As I share these thoughts on access, I am reminded that just two years ago at the height of the pandemic in New Mexico, more than half of the covid cases belonged to Indigenous Peoples, a state with only an 11% Indigenous population. This was a clear message that tells us the safety nets meant to cast social protections do not reach into our communities. It tells us that the barriers to health and wellness exist in access to running water, electricity, and broadband. Let alone access to childcare, livable wages, and now in the United States- reproductive care.
When our basic needs are not met, so too, is our potential for producing leadership.
And so, as we are pondering the “why” and “how” of social change, we must imagine a future of Indigenous woman leadership that allows us to bring all our roles, our full selves, into the places we dare enter. We are mothers, granddaughters, aunties, providers, caretakers, survivors, even and especially, in our potential leadership.
An equitable and safe space for women means creating an equitable and safe space for family. We eliminate barriers when we strengthen community. To see ourselves reflected in leadership means we must create the circumstances for this to become a reality. We need access to all the things that make leadership possible because the leaders I know right now are tired of being relentless, exhausted from being resilient, and are burning out because they are expected to do it all.
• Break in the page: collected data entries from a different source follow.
Record QgsPointXY : Type := mkPoint {
  px : float;
  py : float
}.

(** [QgsRectangle(xMin, yMin, xMax, yMax)], kept as the four arguments. *)
Record QgsRectangle : Type := mkRect {
  xMinimum : float;
  yMinimum : float;
  xMaximum : float;
  yMaximum : float
}.

(** A feature: its schema, its geometry (an axis-aligned rectangle for the
    features written; the bounding box of the polygon for the one read)
    and one attribute per field. *)
Record QgsFeature : Type := mkFeature {
  fields : QgsFields;
  geometry : QgsRectangle;
  attributes : list attribute
}.

Record FeatureSource : Type := mkSource {
  source_fields : QgsFields;
  getFeatures : list QgsFeature
}.

(** The value a feature holds under a field name. *)
Fixpoint attribute_of (fs : QgsFields) (vs : list attribute) (n : string)
  : attribute :=
  match fs, vs with
  | f :: fs', v :: vs' =>
      if String.eqb (name f) n then v else attribute_of fs' vs' n
  | _, _ => None
  end.

Definition attr (f : QgsFeature) (n : string) : attribute :=
  attribute_of (fields f) (attributes f) n.

(** A Python dict with string keys, and [d.get(k, None)]. *)
Definition dict : Type := list (string * value).

Fixpoint get (d : dict) (k : string) : attribute :=
  match d with
  | [] => None
  | (k', v) :: d' => if String.eqb k' k then Some v else get d' k
  end.

(** What the run does to the outside: calls of the distance calculator,
    features handed to the sink and progress reports, in order. *)
Inductive event : Type :=
| MeasureLine (point1 point2 : QgsPointXY)
| AddFeature (feature : QgsFeature)
| SetProgress (percent : float).

(** The features in the sink after a run. *)
Fixpoint sink (evs : list event) : list QgsFeature :=
  match evs with
  | [] => []
  | AddFeature f :: evs' => f :: sink evs'
  | _ :: evs' => sink evs'
  end.

(** The calls of the distance calculator made by a run. *)
Fixpoint measured (evs : list event) : list (QgsPointXY * QgsPointXY) :=
  match evs with
  | [] => []
  | MeasureLine p q :: evs' => (p, q) :: measured evs'
  | _ :: evs' => measured evs'
  end.

(** The parameters of one invocation, after [parameterAsSource],
    [parameterAsInt] and [parameterAsSink]: [None] for a source that
    cannot be read, and for a sink that cannot be created. *)
Record Parameters : Type := mkParameters {
  INPUT : option FeatureSource;
  COLUMNS : Z;
  OUTPUT : option string
}.

(** [initAlgorithm] declares the COLUMNS parameter as an integer with
    default 2 and minimum 1 (lines 68-76); the host checks declared
    bounds before it calls [processAlgorithm]. *)
Definition COLUMNS_defaultValue : Z := 2.
Definition COLUMNS_minValue : Z := 1.

(** ** The algorithm *)

Section Algorithm.

(** [QgsDistanceArea.measureLine] on the WGS84 ellipsoid, for two points. *)
Variable measureLine : QgsPointXY -> QgsPointXY -> float.

(** [feedback.isCanceled()]: the answer to the k-th poll of the run. *)
Variable isCanceled : nat -> bool.

(** Lines 93-101: the input schema extended by the eight columns. *)
Definition output_fields (source : FeatureSource) : QgsFields :=
  let fields := source_fields source in
  let fields := append fields (mkField "cell_id" QInt) in
  let fields := append fields (mkField "cell_name" QString) in
  let fields := append fields (mkField "row" QInt) in
  let fields := append fields (mkField "col" QInt) in
  let fields := append fields (mkField "center_lat" QDouble) in
  let fields := append fields (mkField "center_lon" QDouble) in
  let fields := append fields (mkField "buffer" QDouble) in
  let fields := append fields (mkField "notes" QString) in
  fields.

Section Grid.

Variable fields : QgsFields.
Variable num_columns : Z.
Variables x_min y_min width_degrees height_degrees : float.
Variable total : Z.

Definition half (a : float) : float := PrimFloat.div a (Py.float_of_int 2).

Definition cell_x_min (col : Z) : float :=
  PrimFloat.add x_min (Py.mul_int col width_degrees).
Definition cell_x_max (col : Z) : float :=
  PrimFloat.add (cell_x_min col) width_degrees.
Definition cell_y_min (row : Z) : float :=
  PrimFloat.add y_min (Py.mul_int row height_degrees).
Definition cell_y_max (row : Z) : float :=
  PrimFloat.add (cell_y_min row) height_degrees.

Definition center_x (col : Z) : float :=
  half (PrimFloat.add (cell_x_min col) (cell_x_max col)).
Definition center_y (row : Z) : float :=
  half (PrimFloat.add (cell_y_min row) (cell_y_max row)).

Definition buffer : float := half width_degrees.

Definition cell_name (row col : Z) : string :=
  ("R" ++ Py.format_02d (row + 1) ++ "C" ++ Py.format_02d (col + 1))%string.

(** Lines 181-190. *)
Definition attrs (row col cell_id : Z) : dict :=
  [ ("cell_id"%string, VInt cell_id);
    ("cell_name"%string, VStr (cell_name row col));
    ("row"%string, VInt (row + 1));
    ("col"%string, VInt (col + 1));
    ("center_lat"%string, VDouble (Py.round6 (center_y row)));
    ("center_lon"%string, VDouble (Py.round6 (center_x col)));
    ("buffer"%string, VDouble (Py.round6 buffer));
    ("notes"%string, VStr "") ].

(** Lines 155-194: the feature built in one pass of the inner loop. *)
Definition make_feature (row col cell_id : Z) : QgsFeature :=
  let rect := mkRect (cell_x_min col) (cell_y_min row)
                     (cell_x_max col) (cell_y_max row) in
  let attribute_values :=
    map (fun f => get (attrs row col cell_id) (name f)) fields in
  mkFeature fields rect attribute_values.
Lemma consistent_removeDelegation p w world :
  consistent p world →
  ∃ n world', RedisVotingOps.removeDelegation p w world = (Ok n, world') ∧ consistent p world'.
Proof.
  intros (Hwt & Hdisj & Hsub & Hnorm & Hvotes & Hov & Hod & Hop).
  destruct (removeDelegation_spec p w world Hwt) as (n & world' & E & Hd & Hv & Hp & Hwt' & _).
  exists n, world'. split; [done|]. unfold consistent, ordinary, plain_names in *.
  rewrite Hv, Hd, Hp.
  split_and!; [done| | | |done|done| |done].
  - rewrite dom_delete_L. set_solver.
  - rewrite dom_delete_L. set_solver.
  - intros k v [Hk Hkv]%lookup_delete_Some. by apply Hnorm.
  - by apply map_Forall_delete.
Qed.

Lemma consistent_perform p a world :
  consistent p world → proper a →
  ∃ world', perform p a world = (Ok tt, world') ∧ consistent p world'.
Proof.
  intros H Ha. destruct a as [w o|w d|w|w]; simpl in *.
  - destruct (consistent_castVote p w o world H) as (world' & E & H'); [apply Ha..|].
    exists world'. by rewrite (bind_eq _ _ _ _ _ E).
  - destruct (consistent_setDelegation p w d world H) as (world' & E & H'); [apply Ha..|].
    exists world'. by rewrite (bind_eq _ _ _ _ _ E).
  - destruct (consistent_removeVote p w world H) as (n & world' & E & H').
    exists world'. by rewrite (bind_eq _ _ _ _ _ E).
  - destruct (consistent_removeDelegation p w world H) as (n & world' & E & H').
    exists world'. by rewrite (bind_eq _ _ _ _ _ E).
Qed.

Lemma consistent_empty p world : redis world = ∅ → consistent p world.
Proof.
  intros H. unfold consistent, ordinary, plain_names, well_typed,
    votesOf, delegationsOf, participantsOf, hashAt, setAt.
  rewrite H, !lookup_empty. simpl.
  split_and!; try done; apply map_Forall_empty.
Qed.
End consistency.
(** * Symbolic models of [strcmp], [strlen] and [strcpy]

    A shallow embedding of [manticore/native/models.py].  Values are
    Python's [Union[int, BitVec]]; the while-loops of the source carry
    fuel; the models return an outcome together with the state they
    leave behind. *)

From Stdlib Require Import ZArith List Bool Lia Arith Sorted.
From Stdlib Require String.
Import ListNotations.
Local Open Scope Z_scope.

(** ** Bit-vector expressions *)

Module Smt.

(** Modelled from the spec: the expression nodes of section 3 (the
    classes of [core.smtlib] are not part of the sources).  A width is a
    number of bits, a variable is identified by its width and a number. *)
Inductive expr : Type :=
| BitVecConstant (width : nat) (value : Z)
| BitVecVariable (width : nat) (id : nat)
| ZeroExtend (width : nat) (inner : expr)
| Subtract (a b : expr)
| IfThenElse (cond : bexpr) (then_ else_ : expr)
with bexpr : Type :=
| Equal (a b : expr)
| NotEqual (a b : expr).

Scheme expr_ind' := Induction for expr Sort Prop
  with bexpr_ind' := Induction for bexpr Sort Prop.
Combined Scheme expr_bexpr_ind from expr_ind', bexpr_ind'.

Fixpoint width_of (e : expr) : nat :=
  match e with
  | BitVecConstant w _ => w
  | BitVecVariable w _ => w
  | ZeroExtend w _ => w
  | Subtract a _ => width_of a
  | IfThenElse _ t _ => width_of t
  end.

Definition modulus (w : nat) : Z := 2 ^ Z.of_nat w.

(** An assignment gives every variable (width, id) an integer; a
    variable of width [w] is read modulo [2^w]. *)
Definition env : Type := nat -> nat -> Z.

Fixpoint eval (rho : env) (e : expr) : Z :=
  match e with
  | BitVecConstant w v => v mod modulus w
  | BitVecVariable w x => rho w x mod modulus w
  | ZeroExtend w i => eval rho i mod modulus w
  | Subtract a b => (eval rho a - eval rho b) mod modulus (width_of a)
  | IfThenElse c t f => if beval rho c then eval rho t else eval rho f
  end
with beval (rho : env) (c : bexpr) : bool :=
  match c with
  | Equal a b => eval rho a =? eval rho b
  | NotEqual a b => negb (eval rho a =? eval rho b)
  end.

(** Width coherence: both branches of a conditional have one width, both
    operands of a subtraction or comparison have one width. *)
Fixpoint wf_expr (e : expr) : bool :=
  match e with
  | BitVecConstant _ _ | BitVecVariable _ _ => true
  | ZeroExtend w i => wf_expr i && (width_of i <=? w)%nat
  | Subtract a b => wf_expr a && wf_expr b && (width_of a =? width_of b)%nat
  | IfThenElse c t f =>
      wf_bexpr c && wf_expr t && wf_expr f && (width_of t =? width_of f)%nat
  end
with wf_bexpr (c : bexpr) : bool :=
  match c with
  | Equal a b | NotEqual a b =>
      wf_expr a && wf_expr b && (width_of a =? width_of b)%nat
  end.

(** The constraint set of one path: an ordered collection of formulas. *)
Definition ConstraintSet : Type := list bexpr.

Definition holds (rho : env) (cs : ConstraintSet) : Prop :=
  Forall (fun c => beval rho c = true) cs.

Definition satisfiable (cs : ConstraintSet) : Prop := exists rho, holds rho cs.

(** *** The oracle

    Modelled from the spec: [can_be_true(constraint_set, expr)] answers
    whether [expr] can hold given the set (the solver is not part of the
    sources).  It is decided here by trying every assignment of the
    variables that occur. *)
Definition var : Type := (nat * nat)%type.

Definition var_eqb (u v : var) : bool :=
  (fst u =? fst v)%nat && (snd u =? snd v)%nat.

Fixpoint vars (e : expr) : list var :=
  match e with
  | BitVecConstant _ _ => []
  | BitVecVariable w x => [(w, x)]
  | ZeroExtend _ i => vars i
  | Subtract a b => vars a ++ vars b
  | IfThenElse c t f => bvars c ++ vars t ++ vars f
  end
with bvars (c : bexpr) : list var :=
  match c with
  | Equal a b | NotEqual a b => vars a ++ vars b
  end.

Fixpoint dedup (l : list var) : list var :=
  match l with
  | [] => []
  | v :: l' => if existsb (var_eqb v) l' then dedup l' else v :: dedup l'
  end.

Definition assignment : Type := list (var * Z).

Fixpoint lookup (a : assignment) (w x : nat) : Z :=
  match a with
  | [] => 0
  | (v, z) :: a' => if var_eqb v (w, x) then z else lookup a' w x
  end.

Definition domain (w : nat) : list Z :=
  map Z.of_nat (seq 0 (2 ^ w)).

Fixpoint assignments (vs : list var) : list assignment :=
  match vs with
  | [] => [[]]
  | v :: vs' =>
      flat_map (fun z => map (cons (v, z)) (assignments vs')) (domain (fst v))
  end.

Definition can_be_true (cs : ConstraintSet) (e : bexpr) : bool :=
  existsb (fun a => forallb (beval (lookup a)) cs && beval (lookup a) e)
          (assignments (dedup (flat_map bvars cs ++ bvars e))).

End Smt.

(** ** Python values and the operators of [core.smtlib.operators] *)

Module Value.
Import Smt.

(** [Union[int, BitVec]]: a Python integer or an expression. *)
Inductive val : Type :=
| VInt (z : Z)
| VSym (e : expr).

(** The result of a comparison: a Python [bool] or a [Bool] expression. *)
Inductive cond : Type :=
| CBool (b : bool)
| CSym (c : bexpr).

Definition issymbolic (v : val) : bool :=
  match v with
  | VSym _ => true
  | VInt _ => false
  end.

(** Modelled from the spec: an integer operand of an operator whose
    other operand is an expression becomes a constant of that
    expression's width ("operand widths match exactly"). *)
Definition cast (like : expr) (z : Z) : expr :=
  BitVecConstant (width_of like) z.

(** [a - b] *)
Definition sub (a b : val) : val :=
  match a, b with
  | VInt x, VInt y => VInt (x - y)
  | VSym e, VInt y => VSym (Subtract e (cast e y))
  | VInt x, VSym f => VSym (Subtract (cast f x) f)
  | VSym e, VSym f => VSym (Subtract e f)
  end.

(** [a != b]; with an integer on the left Python falls back on the
    expression's reflected comparison. *)
Definition ne (a b : val) : cond :=
  match a, b with
  | VInt x, VInt y => CBool (negb (x =? y))
  | VSym e, VInt y => CSym (NotEqual e (cast e y))
  | VInt x, VSym f => CSym (NotEqual f (cast f x))
  | VSym e, VSym f => CSym (NotEqual e f)
  end.

(** A constant expression, as opposed to one with a variable in it. *)
Definition isconstant (v : val) : bool :=
  match v with
  | VSym (BitVecConstant _ _) => true
  | _ => false
  end.

(** [a == b].  A constant expression compares its value with an integer
    at once and answers with a Python [bool]; every other expression
    builds an [Equal] node. *)
Definition eq (a b : val) : cond :=
  match a, b with
  | VInt x, VInt y => CBool (x =? y)
  | VSym (BitVecConstant _ v), VInt y => CBool (v =? y)
  | VSym e, VInt y => CSym (Equal e (cast e y))
  | VInt x, VSym (BitVecConstant _ v) => CBool (v =? x)
  | VInt x, VSym f => CSym (Equal f (cast f x))
  | VSym e, VSym f => CSym (Equal e f)
  end.

(** Modelled from the spec: [ZEXTEND(x, size)] widens to [size] bits, an
    integer by masking, an expression by an explicit zero-extension node
    (none when it already has that width). *)
Definition ZEXTEND (x : val) (size : nat) : val :=
  match x with
  | VInt z => VInt (Z.land z (Z.ones (Z.of_nat size)))
  | VSym e => if (width_of e <? size)%nat then VSym (ZeroExtend size e) else VSym e
  end.

Definition to_expr (size : nat) (v : val) : expr :=
  match v with
  | VInt z => BitVecConstant size z
  | VSym e => e
  end.

(** Modelled from the spec: [ITEBV(size, cond, then, else)] builds an
    if-then-else node of width [size]; a condition that is a Python
    [bool] selects a branch at once and builds nothing. *)
Definition ITEBV (size : nat) (c : cond) (true_value false_value : val) : val :=
  match c with
  | CBool b => if b then true_value else false_value
  | CSym k => VSym (IfThenElse k (to_expr size true_value) (to_expr size false_value))
  end.

(** The integer a value stands for under an assignment. *)
Definition eval_val (rho : env) (v : val) : Z :=
  match v with
  | VInt z => z
  | VSym e => eval rho e
  end.

End Value.

(** ** The execution state *)

Module Machine.
Import Smt Value.

(** Modelled from the spec: the address space maps integer addresses to
    byte values, and the CPU knows the pointer width (the CPU and its
    memory are not part of the sources).  Only 8-bit accesses are made by
    the models. *)
Record Cpu : Type := {
  memory : Z -> val;
  address_bit_size : nat
}.

Definition read_int (cpu : Cpu) (where_ : Z) : val := memory cpu where_.

Definition as_byte (v : val) : val :=
  match v with
  | VInt z => VInt (Z.land z 255)
  | VSym e => VSym e
  end.

Definition write_int (cpu : Cpu) (where_ : Z) (v : val) : Cpu :=
  {| memory := fun a => if a =? where_ then as_byte v else memory cpu a;
     address_bit_size := address_bit_size cpu |}.

Record State : Type := {
  cpu : Cpu;
  constraints : ConstraintSet
}.

Definition with_cpu (st : State) (c : Cpu) : State :=
  {| cpu := c; constraints := constraints st |}.

(** A memory cell is a byte: an integer below 256 or a width-coherent
    expression of 8 bits. *)
Definition byte_ok (v : val) : Prop :=
  match v with
  | VInt z => 0 <= z < 256
  | VSym e => width_of e = 8%nat /\ wf_expr e = true
  end.

Definition wf_cpu (c : Cpu) : Prop :=
  (8 <= address_bit_size c)%nat /\ forall a, byte_ok (memory c a).

Definition concrete_memory (c : Cpu) : Prop :=
  forall a, exists z, memory c a = VInt z /\ 0 <= z < 256.

(** What a model call does: it returns, raises [ConcretizeArgument]
    with an argument number, fails on an empty list ([IndexError]), or is
    still looping when the fuel runs out. *)
Inductive outcome (A : Type) : Type :=
| Return (a : A)
| ConcretizeArgument (argnum : nat)
| IndexError
| OutOfFuel.
Arguments Return {A} a.
Arguments ConcretizeArgument {A} argnum.
Arguments IndexError {A}.
Arguments OutOfFuel {A}.

End Machine.

(** ** The models *)

Module Models.
Import Smt Value Machine.

(** [range(n - 1, -1, -1)]: the offsets [n-1, ..., 0]. *)
Definition down_from (n : nat) : list nat := rev (seq 0 n).

Definition ptr_add (p : Z) (offset : nat) : Z := p + Z.of_nat offset.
The women and gender-expansive people I know who are in leadership positions got there by being the hardest-working person in the room. By absorbing the excess weight of stress and doing more than their share of the work. They were propelled into leadership without the tools they needed to carve an equitable space for themselves but are steadily working toward diversity, equity and inclusion for those who are coming. The women I know who are getting things done are leaning on one another to achieve the impossible.
Indigenous women need a community of peer leaders who can help uplift their thought leadership; we need a network of accomplished mentors to guide us and soundboard our ideas and struggles. Institutionally we need intentional recruitment, devoted resources to our retainment, and culturally responsible skill development.
To build a future of expansive Indigenous representation, we must work to address the harms caused by systemic racism. Harms that all of us uphold- even in the best of our intentions. Are we recruiting tribal college students to work in our institutions? Are we paying livable wages to the people who work for us right now? Do we require a college degree to get through the door and what value do we place on lived and work experience? Are there clear and defined pathways in our agencies to achieve the role of executive leadership for Indigenous women and gender-expansive people?
If these aren’t practices right now, are we ready to commit to them? The people who are on the cusp of leadership need us to stop protecting the status quo and invest relentlessly in our ability to be seen as Indigenous Women.
The possibility of shifting power lives within our own visibility. We are among matriarchs today, who are the embodiment of our ancestors’ strength that has resisted and is carried here today, visible.
But who is missing among us and how do we get her here?
And as we advocate for this advancement, I ask us to remember that if we want this future for those who are coming, we must also expect it for ourselves, now.